When police raided Atkinson’s home they found letters from Cregan to him, suggesting the two men were still close friends.

It later emerged that Atkinson worked for Nasar Ahmed, who imported drugs into the UK with the Cassidy brothers.

Jamie Cassidy was a former Liverpool FC trainee who played alongside Jamie Carragher and Michael Owen in the 1990s.

After the Cox brothers were jailed, a veteran detective revealed they would be “looking over their shoulders” for the rest of their lives.

Torture

At one point, Vincent Coggins expressed growing anger with a Liverpool businessman, whom he blamed for losing some of his money over the years.

Coggins kept threatening to burst into his office and attack him. At one point he said to Paul Woodford: “Then we decide weather we slash him, chop his fingers off or whatever.”

Coggins later seemed to brag about the fact he had attacked the businessman, saying “slash across face an smashed his eyes in an took half an ear an tonge”.

When Woodford heard about the attack he agreed that the victim deserved to be punished.

Woody

Paul Woodford, who was very close to the Coggins brothers, was their trusted enforcer.

He grew up near Aintree racecourse in Merseyside and became a notorious figure in the 1990s after he broke into a house and tried to scalp a woman while shouting “Apache Apache.”

In 2010, Woodford was arrested in Holland after police suspected he was about to murder a gangland rival.

Police recovered an arsenal of weapons in Amsterdam, including assault rifles fitted with silencers.

A former prison officer recently told The Sun that staff within the service dreaded dealing with Woodford due to the level of fear and dread surrounding him.

The retired guard said: “You can’t even look at him.”

The Piggy

Some of the Encrochat messages strongly suggested Paul Woodford was paying money to a “corrupt individual” who had access to police intelligence.

At times the revelations about the role of “computer man” read like a scene from a movie, with the corrupt individual trying to capture sensitive police information about the Coggins brothers without attracting the suspicion of colleagues.

Prosecutors did not reveal where the “corrupt individual” was based or which police force he worked for. The criminals referred to the mole as “piggy.”

At one point, Vincent told Francis there was fresh information on his police file.

Vincent then told Francis the mole was having to take extra care at work while accessing the intelligence.

He said his main concern was that police may have planted a listening device in his home.

Vincent also said he was convinced the latest report could contain information about the brother’s activities in Barcelona and Francis believed the NCA had officers watching the brothers when they were in Spain.

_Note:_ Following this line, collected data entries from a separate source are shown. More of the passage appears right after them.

(** * Snapshot service API: the four request handlers of [cmd/main.go]

    The handlers [listFiles], [listKeys], [latestSnapshot] and
    [snapshotInfo] are embedded as computations in a small handler monad
    that records every call made on the object store and stops at the
    first [c.JSON(...); return].  The object store, the JSON decoder and
    the iteration order of a Go map are collaborators of the handlers and
    are taken as section variables. *)

From Stdlib Require Import ZArith List String Ascii Bool Lia.
From stdpp Require Import gmap strings list fin_maps.

Local Open Scope Z_scope.

(** ** Constants of the Go libraries used by the handlers *)

Module http.
Definition StatusOK : Z := 200.
Definition StatusNotFound : Z := 404.
Definition StatusInternalServerError : Z := 500.
End http.

Module time.
(** [time.Duration] is an [int64] count of nanoseconds. *)
Definition Duration : Type := Z.
Definition Nanosecond : Duration := 1.
Definition Microsecond : Duration := 1000 * Nanosecond.
Definition Millisecond : Duration := 1000 * Microsecond.
Definition Second : Duration := 1000 * Millisecond.
Definition Minute : Duration := 60 * Second.
End time.

(** ** Errors

    A Go [error] either implements [awserr.Error] (and then carries a
    code) or it does not.  [Error_] is the method [Error()]. *)

Inductive error : Type :=
| awserr_Error (code : string) (text : string)
| other_error (text : string).

Definition Error_ (e : error) : string :=
  match e with
  | awserr_Error _ text => text
  | other_error text => text
  end.

(** ** The S3 data the handlers read *)

Module s3.
Definition ErrCodeNoSuchKey : string := "NoSuchKey".

(** One entry of a listing.  The handlers dereference [Key] and [Size]
    and pass [LastModified] through as it is. *)
Record Object : Type := {
  Key : string;
  Size : Z;
  LastModified : option Z
}.

Record ListObjectsV2Input : Type := {
  Bucket : string;
  Prefix : option string
}.

Record ListObjectsV2Output : Type := {
  Contents : list Object
}.

Record GetObjectInput : Type := {
  goi_Bucket : string;
  goi_Key : string
}.

(** [Body] is a reader; [ReadAll] is what [ioutil.ReadAll] gets from it. *)
Record GetObjectOutput : Type := {
  ReadAll : string * option error
}.
End s3.
Import s3.
(** * Neo4j perceptron: the perception store and its trainer

    A shallow embedding of [perceptron/neo4j_perceptron.py].

    The Python program keeps its whole state in a Neo4j database and talks to
    it through three Cypher statements.  The embedding therefore has three
    layers:

    - [Py]: the handful of Python run-time operations the trainer relies on
      ([sum], [len], [/], exceptions);
    - [Cypher]: the expression language used inside the statements (null
      propagation, [range], list indexing, [reduce], [ORDER BY ... DESC],
      [LIMIT]);
    - [PerceptionStore] and [PerceptionTrainer]: the two classes, written in a
      state-and-exception monad over the property graph.

    Numbers are IEEE 754 binary64 on both sides of the driver (Python [float],
    Cypher [FLOAT]); they are modelled by Rocq's primitive floats.  The
    driver and the database are taken to be reachable: connection failures
    and console output are outside the model. *)

From Stdlib Require Import List ZArith Lia Bool String Ascii.
From Stdlib Require Import Permutation Sorted.
From Stdlib Require Import Floats.
Import ListNotations.

Set Warnings "-inexact-float".

Local Open Scope string_scope.
Local Open Scope list_scope.
Local Open Scope Z_scope.

(* ================================================================== *)
(** * Python run-time *)
(* ================================================================== *)

Module Py.

(** An exception, identified by the name of its class. *)
Definition exn := string.

Definition ZeroDivisionError : exn := "ZeroDivisionError".

(** Outcome of a Python call: a value, or a raised exception. *)
Inductive result (A : Type) : Type :=
| Ok (a : A)
| Raise (e : exn).
Arguments Ok {A} a.
Arguments Raise {A} e.

(** A number as [sum] sees it: the start value is the [int] 0, and it turns
    into a [float] as soon as a float is added. *)
Inductive num : Type :=
| Int (i : Z)
| Float (f : float).

(** [float(i)]: the binary64 nearest to the integer [i]. *)
Definition float_of_int (i : Z) : float :=
  SF2Prim (binary_normalize prec emax i 0 false).

(** [acc + x] for a float [x]. *)
Definition add (acc : num) (x : float) : num :=
  match acc with
  | Int i => Float (float_of_int i + x)
  | Float a => Float (a + x)
  end.

(** [sum(xs)]: left to right, from the integer 0.  Recent interpreters
    compensate the rounding error of a float sum; on the scores 0.0 and 1.0
    that [test] adds up every partial sum is exact, so the plain sum is the
    same number. *)
Definition sum (xs : list float) : num := fold_left add xs (Int 0).

(** [len(xs)]. *)
Definition len {A : Type} (xs : list A) : Z := Z.of_nat (List.length xs).

(** [a / n] for an integer [n]: true division, which raises on a zero
    divisor whatever the dividend is.  The only integer dividend [sum] can
    produce is 0. *)
Definition truediv (a : num) (n : Z) : result float :=
  if n =? 0 then Raise ZeroDivisionError
  else match a with
       | Int i => Ok (float_of_int i / float_of_int n)%float
       | Float f => Ok (f / float_of_int n)%float
       end.

(** [x in xs] for a list of strings. *)
Definition contains (xs : list string) (x : string) : bool :=
  existsb (String.eqb x) xs.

At one point, Francis told his brother he suspected there was police surveillance at a family funeral they attended.

Woodford told Vincent the computer man was unable to access the information due to the presence of other people in the office, and was waiting for a night shift.

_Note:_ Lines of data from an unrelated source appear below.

(** * NexoWatt EMS simulator: a shallow embedding of [main.js]

    The adapter is a virtual energy plant: a deterministic pseudo-random
    generator, a per-tick physical simulation (storage, EV charge points,
    grid balance), a scenario/suite state machine, a command handler and a
    change publisher.  Each part is embedded below as executable Rocq
    functions that follow the JavaScript text, and the properties the
    specification states about it are proved on these functions.

    Conventions of the embedding.
    - JavaScript numbers are IEEE doubles.  A finite double is modelled by
      the rational it denotes ([Q]) and arithmetic on finite values is exact;
      the three non-finite values are explicit constructors of [JS.num].
      The unsigned 32-bit state of the generator is a [Z] with the
      wrap-around written out.
    - Objects mutated in place ([this._state], [ch.meas.power_kw], ...) become
      records threaded through the functions; a [Map] is a [gmap].
    - A JavaScript string is modelled by a [string] whose characters are its
      UTF-16 code units, each below 256 (the Latin-1 range); white space,
      line terminators, digits and letter case are those of ECMAScript on
      that range.
    - An exception is an explicit outcome: a function in which a call can
      throw returns the state it has reached together with [Returned] or
      [Threw], and a [try]/[catch] turns [Threw] into a logged failure.
    - Host functions whose result the text does not fix ([Math.sin], the
      string-to-number conversion, [Date] parsing, the offset of local
      time) are fields of a class the development is parametric in. *)

From Stdlib Require Import ZArith QArith Qminmax Qround Qabs Lqa Lia.
From Stdlib Require Import List Bool String Ascii DecimalString.
From stdpp Require Import gmap strings.

(* ===================================================================== *)
(** * JavaScript values and numbers                                       *)
(* ===================================================================== *)

Module JS.

(** A double: finite (exact rational), [+Infinity], [-Infinity] or [NaN]. *)
Inductive num : Type :=
| Fin (q : Q)
| PInf
| NInf
| NaN.

(** The primitive values that reach the adapter through states. *)
Inductive value : Type :=
| VUndefined
| VNull
| VBool (b : bool)
| VNum (n : num)
| VStr (s : string).

(** Host library: the parts of the JavaScript runtime whose results are not
    written in [main.js]. *)
Class Host : Type := {
  Math_sqrt : Q -> Q;
  Math_log : Q -> Q;
  Math_cos : Q -> Q;
  Math_sin : Q -> Q;
  Math_PI : Q;
  (** [Number(s)] for a string [s]. *)
  StringToNumber : string -> num;
  (** [String(n)] for a number [n]. *)
  NumberToString : num -> string;
  (** [new Date(s).getTime()], [None] for an invalid date. *)
  DateParse : string -> option Z;
  (** [LocalTZA(t, isUTC)] of ECMAScript: the offset of local time from
      UTC in milliseconds, at the UTC time [t] when [isUTC] and at the
      local time [t] otherwise.  Time zone and daylight saving are the
      host's. *)
  LocalTZA : Z -> bool -> Z
}.

Definition Number_isNaN (n : num) : bool :=
  match n with NaN => true | _ => false end.

Definition Number_isFinite (n : num) : bool :=
  match n with Fin _ => true | _ => false end.

(** [Number(value)] *)
Definition Number `{Host} (v : value) : num :=
  match v with
  | VUndefined => NaN
  | VNull => Fin 0
  | VBool true => Fin 1
  | VBool false => Fin 0
  | VNum n => n
  | VStr s => StringToNumber s
  end.

(** [String(value)] *)
Definition ToString `{Host} (v : value) : string :=
  match v with
  | VUndefined => "undefined"
  | VNull => "null"
  | VBool true => "true"
  | VBool false => "false"
  | VNum n => NumberToString n
  | VStr s => s
  end.

(** [!!value] *)
Definition truthy (v : value) : bool :=
  match v with
  | VUndefined | VNull => false
  | VBool b => b
  | VNum (Fin q) => negb (Qeq_bool q 0)
  | VNum NaN => false
  | VNum _ => true
  | VStr s => negb (String.eqb s EmptyString)
  end.

(** Comparison operators on finite numbers, as booleans. *)
Definition Qleb (a b : Q) : bool := Qle_bool a b.
Definition Qltb (a b : Q) : bool := negb (Qle_bool b a).

(** [Math.min] / [Math.max] on finite numbers. *)
Definition Math_min (a b : Q) : Q := Qmin a b.
Definition Math_max (a b : Q) : Q := Qmax a b.

(** [[
function clamp(value, min, max) {
    const v = Number(value);
    if (Number.isNaN(v)) return min;
    return Math.min(max, Math.max(min, v));
}
]]
    The bounds are always finite at the call sites; the converted value may
    be any double. *)
Definition clampNum (v : num) (min max : Q) : Q :=
  match v with
  | NaN => min
  | Fin q => Math_min max (Math_max min q)
  | PInf => max
  | NInf => Math_min max min
  end.

Definition clamp (value min max : Q) : Q := clampNum (Fin value) min max.

Definition clampV `{Host} (v : value) (min max : Q) : Q :=
  clampNum (Number v) min max.

(** The value of a string of ASCII decimal digits, as [Number] converts
    it; [None] if another character occurs. *)
Definition digitValue (c : ascii) : option Z :=
  let n := Z.of_nat (nat_of_ascii c) in
  if (48 <=? n)%Z && (n <=? 57)%Z then Some (n - 48)%Z else None.

Fixpoint decimalValue (acc : Z) (s : string) : option Z :=
  match s with
  | EmptyString => Some acc
  | String c rest =>
      match digitValue c with
      | Some d => decimalValue (10 * acc + d)%Z rest
      | None => None
      end
  end.

End JS.

Import JS.


(* ===================================================================== *)
(** * A host to run examples on                                           *)
(* ===================================================================== *)

Module ExampleHost.

(** A concrete instance used only to evaluate the functions on sample
    inputs.  The transcendental functions are rational stand-ins; strings
    convert as unsigned decimal integers (the empty string as 0), every
    number prints as "0", no date
    string parses, and local time is UTC.  No theorem below is about this
    instance. *)
#[export] Instance host : Host := {|
  Math_sqrt := fun x => x;
  Math_log := fun x => (x - 1)%Q;
  Math_cos := fun _ => 1%Q;
  Math_sin := fun x => x;
  Math_PI := (355 # 113)%Q;
  StringToNumber := fun s =>
    match JS.decimalValue 0 s with
    | Some z => Fin (inject_Z z)
    | None => NaN
    end;
  NumberToString := fun _ => "0"%string;
  DateParse := fun _ => None;
  LocalTZA := fun _ _ => 0%Z
|}.

(** The same host with a [Date] that parses one timestamp, and a local
    time one hour ahead of UTC. *)
Definition isoHost : Host := {|
  Math_sqrt := fun x => x;
  Math_log := fun x => (x - 1)%Q;
  Math_cos := fun _ => 1%Q;
  Math_sin := fun x => x;
  Math_PI := (355 # 113)%Q;
  StringToNumber := fun s =>
    match JS.decimalValue 0 s with
    | Some z => Fin (inject_Z z)
    | None => NaN
    end;
  NumberToString := fun _ => "0"%string;
  DateParse := fun s =>
    if String.eqb s "2030-01-01T06:15:00Z" then Some 1893478500000%Z else None;
  LocalTZA := fun _ _ => 3600000%Z
|}.

End ExampleHost.
(* ===================================================================== *)
(** * DeterministicRandom: class [LcgRandom]                              *)
(* ===================================================================== *)

Module LcgRandom.
Local Open Scope Z_scope.

(** The two fields of an instance. *)
Record t : Type := mk {
  _state : Z;
  _spareNormal : option Q
}.

Definition two32 : Z := 4294967296.

(** [x >>> 0]: truncate towards zero, then reduce modulo 2^32; the
    non-finite values convert to 0. *)
Definition ToUint32 (n : num) : Z :=
  match n with
  | Fin q => (Z.quot (Qnum q) (Zpos (Qden q))) mod two32
  | _ => 0
  end.

(** [constructor(seed) { this._state = (Number(seed) >>> 0) || 1; this._spareNormal = null; }] *)
Definition new (seed : num) : t :=
  let s := ToUint32 seed in
  {| _state := if Z.eqb s 0 then 1 else s; _spareNormal := None |}.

Merseyside Police has since said a full investigation was launched but no evidence of corruption was found.

The messages also revealed the gang appeared to be using corrupt workers at the Port of Liverpool in Seaforth to film shipments of drugs as they arrived.

A spokesperson for Peel Ports Group said: “Peel Ports Group and The Port of Liverpool take all matters of criminality extremely seriously and we continue to work in close co-operation with Border Force, the NCA and other relevant UK agencies.”

Sentences handed down after coke heist drama

Vincent Coggins, 58, of Woodpecker Close, Liverpool was jailed for 28 years after pleading guilty to conspiracy to supply Class A drugs and blackmail.

Paul Woodford, 58, of Marl Road, Liverpool was jailed for 24 years and six months after pleading guilty to conspiracy to supply Class A drugs and blackmail.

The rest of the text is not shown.